Collected data entries:
=== Begin Enclosure ===

Lemma partial_used (l l' : FileLoader) (k : nat) (effects : list effect) : fresh l -> fileIsOpen l = false -> (k <= length C)%nat ->
  size (prefix ++ take k C) < loadSize l + 8 ->
  startLoadingWithPartial can_open can_write hole false (prefix ++ take k C) l = Some (l', effects, true) ->
  exists m, nextRequestOffset l' = Z.of_nat m * kDownloadPartSize /\ nextRequestOffset l' < loadSize l'
    /\ lastComplete l' = false /\ so_far l' [] (first_parts m).
Proof.
  intros F Fo Hk Hs. pose proof F as [F1 F2 F3 F4 F5 Fm F6]. pose proof part_size_pos as HP. unfold startLoadingWithPartial.
  rewrite take_app_length' by done. rewrite bool_decide_eq_true_2 by done. cbn [negb].
  assert (size (prefix ++ take k C) = 8 + Z.of_nat k) as E by (unfold size; rewrite length_app, length_take; change (length prefix) with 8%nat; lia).
  rewrite E in *. replace (8 + Z.of_nat k - 8) with (Z.of_nat k) by lia. set (m := Z.to_nat (Z.of_nat k / kDownloadPartSize)).
  pose proof (Z.mul_div_le (Z.of_nat k) kDownloadPartSize HP) as Hm. pose proof (Z.div_pos (Z.of_nat k) kDownloadPartSize ltac:(lia) HP) as Hp.
  replace (Z.of_nat k / kDownloadPartSize) with (Z.of_nat m) in * by (unfold m; lia). set (use := Z.of_nat m * kDownloadPartSize) in *.
  assert (0 <= use <= Z.of_nat k) as Hu by (unfold use; nia).
  destruct (Z.ltb_spec 0 use) as [Hpos|Hle].
  - rewrite drop_app_length' by done. rewrite take_take, Nat.min_l by lia.
    rewrite first_fed by (done || (unfold size; lia) || (by exists (Z.of_nat m))). intros [= <- _]. exists m.
    split; [done|]. split; [cbn; lia|]. split; [done|]. apply so_far_resumed; [done|done|unfold size; lia].
  - intros [= <- _]. exists O. rewrite F3. split_and!; [done|lia|done|by apply so_far_new].
Qed.

Lemma coming_so_far (l : FileLoader) (u R : list Z) : coming l u R -> so_far l u R /\ (u = [] -> goes_on l).
Proof.
  induction 1 as [l F|l l' k effects F Fo Hk Hs Hp|l u R o l' _ [IH _] Ht|l u1 o u2 R l' effects ok _ [IH _] Hf Hend|l u R l' _ [IH _] Hu Hh|l u R n auto l' _ [IH IHg] Hi].
  - split; [by apply so_far_new|]. intros _. split; [apply F|]. rewrite (fresh_next _ F). destruct (fresh_size _ F) as [|[_ []]]; auto.
  - destruct (partial_used l l' k effects F Fo Hk Hs Hp) as (m & En & Hlt & Hl & Hso). pose proof part_size_pos as HP.
    rewrite En, Z.div_mul, Nat2Z.id by lia. split; [exact Hso|]. intros _. split; [done|by right].
  - split; [by eapply so_far_ask|done].
  - destruct (part_fed l u1 u2 R o IH) as (l2 & e2 & ok2 & E & Hfed). rewrite E in Hf. injection Hf as <- _ _.
    destruct Hfed; [done|congruence..].
  - unfold setWebFileSizeHook_ in Hh. destruct (_ || _); [|by destruct (cancel true l)]. injection Hh as <-.
    split; [|done]. apply so_far_sizes; [done|right; split; [done|lia]].
  - unfold increaseLoadSize in Hi. destruct (_ && _) eqn:E; [|done]. injection Hi as <-. bool_to_prop. split.
    + apply so_far_sizes; [done|]. destruct (so_size _ _ _ IH) as [|[]]; [by left|right; split; [done|lia]].
    + intros Hu. destruct (IHg Hu) as [Hl Hg]. split; [done|]. cbn. destruct Hg; [by left|right; lia].
Qed.

End Facts.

=== End Enclosure ===

YOUR INSTRUCTIONS: Look above for the line that contains "size (prefix ++ take k C) <". Starting there, transcribe every line exactly until you have copied the line that contains "- destruct (partial_used".

EXERCISE RESPONSE:
  size (prefix ++ take k C) < loadSize l + 8 ->
  startLoadingWithPartial can_open can_write hole false (prefix ++ take k C) l = Some (l', effects, true) ->
  exists m, nextRequestOffset l' = Z.of_nat m * kDownloadPartSize /\ nextRequestOffset l' < loadSize l'
    /\ lastComplete l' = false /\ so_far l' [] (first_parts m).
Proof.
  intros F Fo Hk Hs. pose proof F as [F1 F2 F3 F4 F5 Fm F6]. pose proof part_size_pos as HP. unfold startLoadingWithPartial.
  rewrite take_app_length' by done. rewrite bool_decide_eq_true_2 by done. cbn [negb].
  assert (size (prefix ++ take k C) = 8 + Z.of_nat k) as E by (unfold size; rewrite length_app, length_take; change (length prefix) with 8%nat; lia).
  rewrite E in *. replace (8 + Z.of_nat k - 8) with (Z.of_nat k) by lia. set (m := Z.to_nat (Z.of_nat k / kDownloadPartSize)).
  pose proof (Z.mul_div_le (Z.of_nat k) kDownloadPartSize HP) as Hm. pose proof (Z.div_pos (Z.of_nat k) kDownloadPartSize ltac:(lia) HP) as Hp.
  replace (Z.of_nat k / kDownloadPartSize) with (Z.of_nat m) in * by (unfold m; lia). set (use := Z.of_nat m * kDownloadPartSize) in *.
  assert (0 <= use <= Z.of_nat k) as Hu by (unfold use; nia).
  destruct (Z.ltb_spec 0 use) as [Hpos|Hle].
  - rewrite drop_app_length' by done. rewrite take_take, Nat.min_l by lia.
    rewrite first_fed by (done || (unfold size; lia) || (by exists (Z.of_nat m))). intros [= <- _]. exists m.
    split; [done|]. split; [cbn; lia|]. split; [done|]. apply so_far_resumed; [done|done|unfold size; lia].
  - intros [= <- _]. exists O. rewrite F3. split_and!; [done|lia|done|by apply so_far_new].
Qed.

Lemma coming_so_far (l : FileLoader) (u R : list Z) : coming l u R -> so_far l u R /\ (u = [] -> goes_on l).
Proof.
  induction 1 as [l F|l l' k effects F Fo Hk Hs Hp|l u R o l' _ [IH _] Ht|l u1 o u2 R l' effects ok _ [IH _] Hf Hend|l u R l' _ [IH _] Hu Hh|l u R n auto l' _ [IH IHg] Hi].
  - split; [by apply so_far_new|]. intros _. split; [apply F|]. rewrite (fresh_next _ F). destruct (fresh_size _ F) as [|[_ []]]; auto.
  - destruct (partial_used l l' k effects F Fo Hk Hs Hp) as (m & En & Hlt & Hl & Hso). pose proof part_size_pos as HP.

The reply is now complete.